Scyphomedusae differ from Hydromedusae in that Scyphomedusae have no velum, the “skirt” that extends from the umbrellar margin into the subumbrellar space (see Figure 3.3). Additionally, they have gastric filaments in the digestive system, and the embryological origin of the gonads is endodermal (see Chapter 5 for a description of embryological germ layers). Symmetry in the Scyphomedusae is markedly tetramerous in both the polyps and medusae. This characteristic is most obviously manifested by the presence of four oral arms in many species and in the organization of the gastric system (Figure 3.10). The four oral arms lead to the lips of a central mouth that connects to the stomach via a manubrium or oral tube. Cnidoblasts on the oral arms aid in capturing prey and in defense. As in the Hydromedusae, nutrition is conveyed from the stomach to the periphery via radial gastrovascular canals. The position of the canals relative to the axis defined by the oral arms determines their name. Thus, the perradial canals lie in the same axis as the oral arms and the lips of the mouth and are considered the primary axes. In the middle of the quadrants defined by the perradial canals lie the interaradial canals. Finally, the adradial canals bisect the space between the perradial canals and the interradials. The body wall consists of an outer epidermis and inner gastrodermis separated by mesoglea. The mouth is the only opening to the digestive system; all food, waste, and gametes must move through the same opening.

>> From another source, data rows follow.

(* ===== verification/MeteoraIx.v ===== *)
(** * The Meteora DAMM v2 instruction builder (sdk instruction/meteora_damm_v2.rs,
    instruction/utils/meteora_damm_v2.rs)

    A swap between the two tokens of a pool.  Nothing is quoted: the least
    output must be given. *)

From Stdlib Require Import String.
From S2P Require Import Prelude Solana Accounts Spl FastFn GasFee Effects Params Client Wsol IxCommon RaydiumIx.

#[local] Open Scope string_scope.
#[local] Open Scope Z_scope.
#[local] Open Scope list_scope.

(* sdk instruction/utils/meteora_damm_v2.rs:10-10 EVENT_AUTHORITY_SEED *)
Definition MD_EVENT_AUTHORITY_SEED : bytes := ascii_bytes "__event_authority".
(* sdk instruction/utils/meteora_damm_v2.rs:17-17 AUTHORITY *)
Definition MD_AUTHORITY : Pubkey :=
  Eval vm_compute in pubkey "HLnpSz9h2S4hiLQ43rnSD9XkcUThA7B8hQMKmDaiTLcC".
(* sdk instruction/utils/meteora_damm_v2.rs:18-18 METEORA_DAMM_V2 *)
Definition METEORA_DAMM_V2 : Pubkey :=
  Eval vm_compute in pubkey "cpamdpZCGKUy5JxQXB4dcpGPiikHawvSWAd6mEn1sGG".
(* sdk instruction/utils/meteora_damm_v2.rs:22-27 METEORA_DAMM_V2_META *)
Definition METEORA_DAMM_V2_META : AccountMeta := mk_meta METEORA_DAMM_V2 false false.
(* sdk instruction/utils/meteora_damm_v2.rs:29-34 AUTHORITY_META *)
Definition MD_AUTHORITY_META : AccountMeta := mk_meta MD_AUTHORITY false false.
(* sdk instruction/utils/meteora_damm_v2.rs:37-37 SWAP_DISCRIMINATOR *)
Definition MD_SWAP_DISCRIMINATOR : bytes := [248; 198; 158; 145; 225; 117; 135; 200].

Section MeteoraIx.
Context `{Sdk}.

(* sdk instruction/utils/meteora_damm_v2.rs:52-54 get_event_authority_pda *)
Definition get_event_authority_pda : exec Pubkey :=
  find_program_address [MD_EVENT_AUTHORITY_SEED] METEORA_DAMM_V2.

(** The token programs of the input and the output. *)
(* sdk instruction/meteora_damm_v2.rs:51-72 build_buy_instructions, token programs *)
Definition md_programs (p : MeteoraDammV2Params) (is_a_in : bool) : Pubkey * Pubkey :=
  if is_a_in then (md_token_a_program p, md_token_b_program p)
  else (md_token_b_program p, md_token_a_program p).

(* sdk instruction/meteora_damm_v2.rs:101-116 build_buy_instructions, accounts *)
Definition md_accounts (s : SwapParams) (p : MeteoraDammV2Params)
    (input_token_account output_token_account event_authority : Pubkey) : list AccountMeta :=
  [MD_AUTHORITY_META; meta_new (md_pool p) false; meta_new input_token_account false;
   meta_new output_token_account false; meta_new (md_token_a_vault p) false;
   meta_new (md_token_b_vault p) false; meta_readonly (md_token_a_mint p) false;
   meta_readonly (md_token_b_mint p) false; meta_new (payer s) true;
   meta_readonly (md_token_a_program p) false; meta_readonly (md_token_b_program p) false;
   METEORA_DAMM_V2_META; meta_readonly event_authority false; METEORA_DAMM_V2_META].

Definition fixed_output_missing : string :=
  "fixed_output_amount must be set for MeteoraDammV2 swap".

(* sdk instruction/meteora_damm_v2.rs:19-135 build_buy_instructions *)
Definition md_build_buy_instructions (rand : nat) (s : SwapParams) : prog (list Instruction) :=
  let amount_in := amount_of s in
  if amount_in =? 0 then Fail "Amount cannot be zero"
  else
    match protocol_params s with
    | PMeteoraDammV2 p =>
        if negb (has_quote (md_token_a_mint p) (md_token_b_mint p))
        then Fail "Pool must contain WSOL or USDC"
        else
          let '(in_program, out_program) := md_programs p (is_quote_mint (md_token_a_mint p)) in
          match fixed_output_amount s with
          | None => Fail fixed_output_missing
          | Some minimum_amount_out =>
              let! input_token_account := user_account s (input_mint s) in_program in
              let! output_token_account := user_account s (output_mint s) out_program in
              let! wrap := when (create_input_mint_ata s) (handle_wsol (payer s) amount_in) in
              let! create := when (create_output_mint_ata s)
                               (create_user_account s (output_mint s) out_program) in
              let! event_authority := of_exec get_event_authority_pda in
              let! close := when (close_input_mint_ata s) (close_wsol (payer s)) in
              Ret (wrap ++ create
                   ++ [mk_ix METEORA_DAMM_V2
                         (md_accounts s p input_token_account output_token_account event_authority)
                         (swap_data MD_SWAP_DISCRIMINATOR amount_in minimum_amount_out)]
                   ++ close)
          end
    | _ => Fail "Invalid protocol params for MeteoraDammV2"
    end.

(* sdk instruction/meteora_damm_v2.rs:137-248 build_sell_instructions *)
Definition md_build_sell_instructions (rand : nat) (s : SwapParams) : prog (list Instruction) :=
  match protocol_params s with
  | PMeteoraDammV2 p =>
      let amount := amount_of s in
      if amount =? 0 then Fail "Token amount is not set"
      else if negb (has_quote (md_token_b_mint p) (md_token_a_mint p))
      then Fail "Pool must contain WSOL or USDC"
      else
        let '(in_program, out_program) := md_programs p (is_quote_mint (md_token_b_mint p)) in
        match fixed_output_amount s with
        | None => Fail fixed_output_missing
        | Some minimum_amount_out =>
            let! input_token_account := user_account s (input_mint s) in_program in
            let! output_token_account := user_account s (output_mint s) out_program in
            let! create := when (create_output_mint_ata s) (create_wsol_ata (payer s)) in
            let! event_authority := of_exec get_event_authority_pda in
            let! close := when (close_output_mint_ata s) (close_wsol (payer s)) in
            let! close_input := when (close_input_mint_ata s)
                                  (close_user_account s in_program input_token_account) in
            Ret (create
                 ++ [mk_ix METEORA_DAMM_V2
                       (md_accounts s p input_token_account output_token_account event_authority)
                       (swap_data MD_SWAP_DISCRIMINATOR amount minimum_amount_out)]
                 ++ close ++ close_input)
        end
  | _ => Fail "Invalid protocol params for MeteoraDammV2"
  end.
End MeteoraIx.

Figure 3.10 Scyphomedusae. (a) General anatomy of a scyphomedusa. (b) Oral view of a scyphomedusa. (c) The scyphomedusan Chrysaora lactea.
Sources: (a) Bayer and Owre (1968), figure 100 (p. 65); (b) Kaestner (1967), figure 5‐10 (p. 98); (c) Redrawn from Mayer (1910), figure 368.
A further difference between the scyphozoan and hydrozoan medusae is their average size. Though large hydromedusae and young scyphomedusae do overlap in size, scyphomedusae are typically quite a bit larger. Large representatives can reach a meter in diameter (e.g. Cyanea, Desmonema, Stygiomedusa) and the largest recorded, Cyanea arctica, reaches 2 m (Hyman 1940). Adult hydromedusae range in size from 1–2 mm to 20 cm in diameter.
Morphological Detail and Life Histories
General
Most scyphomedusae are dioecious, though incidences of hermaphroditism have been found. Chrysaora hysocella initially produces male gametes and then female (Arai 1997). In most cases, the fertilized egg develops into a planula larva, which settles to the bottom and grows into the scyphozoan polyp stage, known as a scyphistoma. Scyphistomae may reproduce asexually by budding additional scyphistomae or may produce medusae by strobilation. A strobilating polyp develops transverse fissures, which separate from the stalk to form free‐swimming ephyrae (larvae), which then rapidly grow into adult medusae.